El descenso de la situación hacia el peligro enseña que un hombre no es invulnerable y aunque trate de ser una isla, tarde o temprano el mundo llega hasta sus orillas. Arroyo piensa entonces en el regreso a Popayán. En dejar su vida en Guapi. Abandonando la región de la que se enamoró y en la que Patricia Ayala construye la imagen de una leyenda en tres momentos del documental, cuando lo hace posar con el aura del hombre que adopta la actitud de una estatua: junto a unos gallos de pelea; sentado con una postura solemne; con el traje que lleva para participar en los rituales de Semana Santa.

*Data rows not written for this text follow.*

Lemma keeps_attempt {A} (x : Mon A) : keeps_p x → keeps_p (attempt x).
Proof. intros Hx m. specialize (Hx m). unfold attempt. by destruct (x m). Qed.
End Keeps.

(** Walk through a handler. *)
Ltac keeps :=
  repeat match goal with
    | |- keeps_part _ (mret _) => apply keeps_ret
    | |- keeps_part _ (gets _) => apply keeps_gets
    | |- keeps_part _ (throw _) => done
    | |- keeps_part _ (of_result _) => apply keeps_of_result
    | |- keeps_part _ (attempt _) => apply keeps_attempt
    | |- keeps_part _ (modify _) => apply keeps_modify; intros ?; reflexivity
    | |- keeps_part _ (_ ≫= _) => apply keeps_bind; [|intros ?]
    | |- keeps_part _ (for_each _ _) => apply keeps_for_each; intros ?
    | |- keeps_part _ (fold_mon _ _ _) => apply keeps_fold; intros ? ?
    | |- keeps_part _ (when_ ?b _) => destruct b; simpl
    | |- keeps_part _ (match ?x with _ => _ end) => destruct x
    | |- keeps_part _ (let _ := _ in _) => cbv zeta
    end.

Lemma keeps_send_cmd env cmd : keeps_session (send_cmd env cmd).
Proof. unfold send_cmd. keeps. Qed.

Lemma keeps_notify env e : keeps_session (notify env e).
Proof. unfold notify. keeps; apply keeps_send_cmd. Qed.

Lemma keeps_try_notify env e : keeps_session (try_notify env e).
Proof.
  unfold try_notify, record_suppressed, debounce, delay_notify. keeps; apply keeps_notify.
Qed.

Lemma keeps_queues env :
  keeps_session (process_udev_pending_events env) ∧ keeps_session (process_delay_queue env).
Proof.
  split.
  - unfold process_udev_pending_events, retry_udev_pending. keeps; apply keeps_try_notify.
  - unfold process_delay_queue, emit_delayed. keeps; apply keeps_notify.
Qed.

Lemma keeps_reconcile w : keeps_session (reconcile w).
Proof.
  unfold reconcile, send_batch, reconcile_state, reconcile_iface, reconcile_tracked, observe_mac.
  keeps; first [apply keeps_send_cmd|apply keeps_try_notify].
Qed.

Lemma keeps_rtnl env msg : keeps_session (process_rtnl_message env msg).
Proof. unfold process_rtnl_message, observe_mac. keeps; apply keeps_try_notify. Qed.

Don Ca hace posible la evocación de otros viajeros que hicieron de su vida un relato de aventuras. El más obvio podría ser Hemingway —físicamente, pues Arroyo no expresa el mismo temperamento del escritor/cazador—. También podría ser el Marlow de Conrad viajando en El corazón de las tinieblas al encuentro de Kurtz en el Congo —encajando el rostro de Don Ca en el rostro de Conrad como si fuera su doble polaco—. Robert Louis Stevenson podría ser el pariente más cercano de Arroyo por el tono de su historia: vivió en Samoa los últimos años de su vida, disfrutó de una felicidad fugitiva pero radiante, y estuvo enfrentado a los poderes políticos que intentaban hacer de la región un botín para los piratas coloniales de Alemania, Gran Bretaña y Estados Unidos. El sentido de la justicia de Stevenson, hijo de Escocia radicado al otro lado del mundo, es semejante al sentido ético de Arroyo: mientras Stevenson denunció la voracidad colonial, Don Ca intenta prolongar su vida en Guapi en contra de la voluntad del canibalismo que define a la violencia en Colombia.

Cuando termina el documental, Arroyo avanza por un camino en el que se pierde con la mica sobre sus hombros y unos perros. El patriarca continúa en el paraíso. Como la vegetación del Cauca, devastada por la planta hidroeléctrica que se empieza a construir en Guapi: quizás recupere sus dominios con la fertilidad que puede invadir los edificios de una arquitectura ajena a su entorno.

Don Ca fue seleccionado para el Festival de cine Visions du Réel que se realiza en Suiza en abril.